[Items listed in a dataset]

== == ==

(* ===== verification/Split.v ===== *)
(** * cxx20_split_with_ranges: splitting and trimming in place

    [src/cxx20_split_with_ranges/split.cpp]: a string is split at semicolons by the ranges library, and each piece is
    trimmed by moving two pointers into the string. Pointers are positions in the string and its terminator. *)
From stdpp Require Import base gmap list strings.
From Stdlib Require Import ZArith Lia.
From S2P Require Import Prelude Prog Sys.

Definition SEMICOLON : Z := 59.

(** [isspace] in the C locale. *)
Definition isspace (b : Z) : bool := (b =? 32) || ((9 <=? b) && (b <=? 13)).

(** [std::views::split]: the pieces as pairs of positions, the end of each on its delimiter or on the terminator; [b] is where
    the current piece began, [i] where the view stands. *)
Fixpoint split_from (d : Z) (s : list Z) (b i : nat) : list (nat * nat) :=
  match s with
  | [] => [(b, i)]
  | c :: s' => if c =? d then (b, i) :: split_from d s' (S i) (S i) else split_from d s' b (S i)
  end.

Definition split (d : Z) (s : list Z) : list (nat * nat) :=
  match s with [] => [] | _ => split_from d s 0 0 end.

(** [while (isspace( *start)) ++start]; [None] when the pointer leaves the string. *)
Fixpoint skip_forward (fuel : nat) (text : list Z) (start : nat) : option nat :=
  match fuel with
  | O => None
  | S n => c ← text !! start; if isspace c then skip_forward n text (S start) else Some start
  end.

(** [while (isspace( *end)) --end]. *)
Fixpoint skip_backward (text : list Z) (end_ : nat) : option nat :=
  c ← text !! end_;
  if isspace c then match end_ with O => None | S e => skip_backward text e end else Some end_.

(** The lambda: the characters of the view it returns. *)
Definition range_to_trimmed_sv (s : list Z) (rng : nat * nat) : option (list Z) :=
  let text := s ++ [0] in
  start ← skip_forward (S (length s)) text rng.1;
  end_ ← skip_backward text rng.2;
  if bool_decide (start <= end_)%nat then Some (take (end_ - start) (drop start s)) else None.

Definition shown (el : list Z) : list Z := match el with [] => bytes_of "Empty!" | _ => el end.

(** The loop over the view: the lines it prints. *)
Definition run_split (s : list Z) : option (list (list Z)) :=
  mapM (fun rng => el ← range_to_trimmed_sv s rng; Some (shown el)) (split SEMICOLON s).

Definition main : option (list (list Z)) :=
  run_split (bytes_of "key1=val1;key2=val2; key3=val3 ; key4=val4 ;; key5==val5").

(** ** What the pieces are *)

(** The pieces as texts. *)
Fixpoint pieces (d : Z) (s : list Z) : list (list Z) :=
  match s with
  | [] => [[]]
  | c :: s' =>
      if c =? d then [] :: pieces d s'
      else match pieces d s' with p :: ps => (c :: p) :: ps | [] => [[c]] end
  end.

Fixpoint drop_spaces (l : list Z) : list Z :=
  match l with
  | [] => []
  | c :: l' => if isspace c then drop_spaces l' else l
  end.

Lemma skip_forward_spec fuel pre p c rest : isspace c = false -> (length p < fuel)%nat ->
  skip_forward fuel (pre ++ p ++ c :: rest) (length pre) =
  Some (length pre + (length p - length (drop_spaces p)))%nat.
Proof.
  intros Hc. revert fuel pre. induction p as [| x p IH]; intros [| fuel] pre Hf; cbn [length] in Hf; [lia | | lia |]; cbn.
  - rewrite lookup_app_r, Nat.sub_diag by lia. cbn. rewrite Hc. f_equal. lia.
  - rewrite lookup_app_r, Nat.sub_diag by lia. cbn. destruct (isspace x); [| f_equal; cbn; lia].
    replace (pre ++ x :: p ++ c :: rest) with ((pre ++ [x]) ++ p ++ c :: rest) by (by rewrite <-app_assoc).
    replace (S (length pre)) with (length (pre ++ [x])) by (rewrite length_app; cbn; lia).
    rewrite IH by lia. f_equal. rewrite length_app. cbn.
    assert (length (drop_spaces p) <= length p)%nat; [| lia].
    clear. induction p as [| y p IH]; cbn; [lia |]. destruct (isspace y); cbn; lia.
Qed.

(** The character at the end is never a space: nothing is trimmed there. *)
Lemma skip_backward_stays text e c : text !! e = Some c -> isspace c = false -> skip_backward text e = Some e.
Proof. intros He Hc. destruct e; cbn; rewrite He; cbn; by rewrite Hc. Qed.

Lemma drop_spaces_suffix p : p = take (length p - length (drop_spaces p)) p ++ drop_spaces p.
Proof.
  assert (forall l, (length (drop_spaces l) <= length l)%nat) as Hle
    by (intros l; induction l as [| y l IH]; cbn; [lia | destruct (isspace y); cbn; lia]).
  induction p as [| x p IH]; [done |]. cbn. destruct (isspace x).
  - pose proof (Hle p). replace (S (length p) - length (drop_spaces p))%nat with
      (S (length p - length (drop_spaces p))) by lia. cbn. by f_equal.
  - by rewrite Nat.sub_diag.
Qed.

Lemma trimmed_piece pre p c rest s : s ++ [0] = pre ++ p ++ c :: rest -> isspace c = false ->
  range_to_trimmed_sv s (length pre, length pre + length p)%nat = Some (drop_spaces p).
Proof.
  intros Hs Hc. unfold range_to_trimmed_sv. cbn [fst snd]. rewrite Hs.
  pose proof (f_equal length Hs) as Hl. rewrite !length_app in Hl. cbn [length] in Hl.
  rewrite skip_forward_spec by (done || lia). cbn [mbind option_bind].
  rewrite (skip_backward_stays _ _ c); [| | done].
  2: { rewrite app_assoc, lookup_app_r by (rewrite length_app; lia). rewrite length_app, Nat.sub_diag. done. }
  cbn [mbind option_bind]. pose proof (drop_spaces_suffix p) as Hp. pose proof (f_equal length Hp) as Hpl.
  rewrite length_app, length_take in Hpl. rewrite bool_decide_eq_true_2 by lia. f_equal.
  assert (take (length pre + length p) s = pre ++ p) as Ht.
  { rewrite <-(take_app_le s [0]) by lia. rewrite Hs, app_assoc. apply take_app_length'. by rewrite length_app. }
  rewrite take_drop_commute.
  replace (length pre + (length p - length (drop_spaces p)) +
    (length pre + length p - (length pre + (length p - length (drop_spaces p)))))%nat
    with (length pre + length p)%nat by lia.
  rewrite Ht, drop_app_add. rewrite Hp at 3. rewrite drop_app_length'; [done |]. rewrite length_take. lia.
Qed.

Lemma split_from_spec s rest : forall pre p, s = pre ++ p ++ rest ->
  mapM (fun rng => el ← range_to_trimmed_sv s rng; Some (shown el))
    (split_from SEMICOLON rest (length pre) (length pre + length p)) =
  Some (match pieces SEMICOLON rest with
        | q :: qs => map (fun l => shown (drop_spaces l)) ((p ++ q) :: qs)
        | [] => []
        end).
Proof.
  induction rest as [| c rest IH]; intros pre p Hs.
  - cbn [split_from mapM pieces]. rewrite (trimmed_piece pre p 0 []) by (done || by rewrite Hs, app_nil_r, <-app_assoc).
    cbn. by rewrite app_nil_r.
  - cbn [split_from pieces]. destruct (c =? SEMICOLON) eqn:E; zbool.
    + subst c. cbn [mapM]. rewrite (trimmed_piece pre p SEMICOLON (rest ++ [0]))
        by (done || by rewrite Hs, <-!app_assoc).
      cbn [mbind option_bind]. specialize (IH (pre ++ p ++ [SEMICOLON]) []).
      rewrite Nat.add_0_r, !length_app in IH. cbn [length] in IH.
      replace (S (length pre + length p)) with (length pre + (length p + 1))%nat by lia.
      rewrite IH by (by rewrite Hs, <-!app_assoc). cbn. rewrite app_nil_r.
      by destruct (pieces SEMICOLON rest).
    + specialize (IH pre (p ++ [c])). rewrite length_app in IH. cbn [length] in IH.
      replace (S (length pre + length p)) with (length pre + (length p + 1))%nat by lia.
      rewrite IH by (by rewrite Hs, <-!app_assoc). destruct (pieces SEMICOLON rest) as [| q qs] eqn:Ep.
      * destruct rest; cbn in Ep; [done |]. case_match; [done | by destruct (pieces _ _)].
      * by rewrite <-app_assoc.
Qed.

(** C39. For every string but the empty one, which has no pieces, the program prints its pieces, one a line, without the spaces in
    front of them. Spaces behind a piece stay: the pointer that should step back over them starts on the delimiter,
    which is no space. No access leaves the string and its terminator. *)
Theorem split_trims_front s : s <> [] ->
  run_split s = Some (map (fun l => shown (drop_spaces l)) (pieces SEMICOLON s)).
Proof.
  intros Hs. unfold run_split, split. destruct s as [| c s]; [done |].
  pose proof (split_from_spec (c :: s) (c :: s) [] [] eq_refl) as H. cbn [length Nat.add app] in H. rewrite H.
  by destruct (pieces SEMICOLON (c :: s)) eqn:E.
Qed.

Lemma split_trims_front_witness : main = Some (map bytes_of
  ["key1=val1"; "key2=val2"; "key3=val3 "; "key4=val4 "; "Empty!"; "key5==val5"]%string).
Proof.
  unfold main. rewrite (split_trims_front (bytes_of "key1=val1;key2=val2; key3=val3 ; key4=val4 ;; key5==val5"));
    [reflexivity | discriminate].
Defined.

== == ==

Please give an exact copy of the entries above, from the line with "Fixpoint drop_spaces (l" down to the line with "assert (forall l, (length", inclusive, and nothing else.

Fixpoint drop_spaces (l : list Z) : list Z :=
  match l with
  | [] => []
  | c :: l' => if isspace c then drop_spaces l' else l
  end.

Lemma skip_forward_spec fuel pre p c rest : isspace c = false -> (length p < fuel)%nat ->
  skip_forward fuel (pre ++ p ++ c :: rest) (length pre) =
  Some (length pre + (length p - length (drop_spaces p)))%nat.
Proof.
  intros Hc. revert fuel pre. induction p as [| x p IH]; intros [| fuel] pre Hf; cbn [length] in Hf; [lia | | lia |]; cbn.
  - rewrite lookup_app_r, Nat.sub_diag by lia. cbn. rewrite Hc. f_equal. lia.
  - rewrite lookup_app_r, Nat.sub_diag by lia. cbn. destruct (isspace x); [| f_equal; cbn; lia].
    replace (pre ++ x :: p ++ c :: rest) with ((pre ++ [x]) ++ p ++ c :: rest) by (by rewrite <-app_assoc).
    replace (S (length pre)) with (length (pre ++ [x])) by (rewrite length_app; cbn; lia).
    rewrite IH by lia. f_equal. rewrite length_app. cbn.
    assert (length (drop_spaces p) <= length p)%nat; [| lia].
    clear. induction p as [| y p IH]; cbn; [lia |]. destruct (isspace y); cbn; lia.
Qed.

(** The character at the end is never a space: nothing is trimmed there. *)
Lemma skip_backward_stays text e c : text !! e = Some c -> isspace c = false -> skip_backward text e = Some e.
Proof. intros He Hc. destruct e; cbn; rewrite He; cbn; by rewrite Hc. Qed.

Lemma drop_spaces_suffix p : p = take (length p - length (drop_spaces p)) p ++ drop_spaces p.
Proof.
  assert (forall l, (length (drop_spaces l) <= length l)%nat) as Hle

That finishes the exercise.